Lemma registry_runs_verified `{Sha256} {W} (registry : VerifierRegistry (W := W)) sr l w w' :
  runs (authorization_step registry sr) l w w' -> verified_in_turn registry sr l w w'.
Proof.
  induction 1 as [|[a m] l w w1 w2 Hst _ IH]; [constructor|].
  apply m_map_err_ok, verify_for_path_ok in Hst as (ver & Hver & Hsz & Hv). by econstructor.
Qed.

(** C27: Every authorization really is verified: with the verifier registry as
    dispatcher, an admitted envelope has at least one authorization, the key materials
    are paired with the authorizations position by position with none left over on
    either side, and between the initial and the final world the pairs are verified in
    order, each by the registered verifier of its scheme, which accepts the signature
    over the signing root of the payload under the policy's domain, no signature
    exceeding its effective size bound; that signing root is the one reported. *)
Theorem admitted_authorizations_verified `{Sha256} {W} (self : AdmissionPipeline (VerifierRegistry (W := W)))
    e v ms w out w' :
  admit_and_verify self e v ms w = (Ok out, w') ->
  let sr := signing_root_of (mk_signing_data (payload_root_of (env_payload e))
              (policy_domain (authorization_domain (policy self)))) in
  authorizations e <> [] /\
  (exists pairs, pairs.*1 = authorizations e /\ pairs.*2 = ms /\
     verified_in_turn (dispatcher self) sr pairs w w') /\
  av_signing_root out = sr.
Proof.
  intros (Hs & Hl & Hr%registry_runs_verified & ->)%admit_ok sr. split_and!; [|exists (zip (authorizations e) ms); split_and!|done].
  - destruct (screen_transaction _ _ _) as [acc|] eqn:Hsc; [|done].
    rewrite screen_transaction_eq, then_ok in Hsc. by destruct Hsc as [[Hne _]%closed_checks_ok _].
  - apply fst_zip. lia.
  - apply snd_zip. lia.
  - exact Hr.
Qed.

**Exercise**
From the material above, set down exactly the lines between the line holding "induction 1 as" and the line holding "dispatcher, an admitted", inclusive. Include nothing else.

**Exercise response**
  induction 1 as [|[a m] l w w1 w2 Hst _ IH]; [constructor|].
  apply m_map_err_ok, verify_for_path_ok in Hst as (ver & Hver & Hsz & Hv). by econstructor.
Qed.

(** C27: Every authorization really is verified: with the verifier registry as
    dispatcher, an admitted envelope has at least one authorization, the key materials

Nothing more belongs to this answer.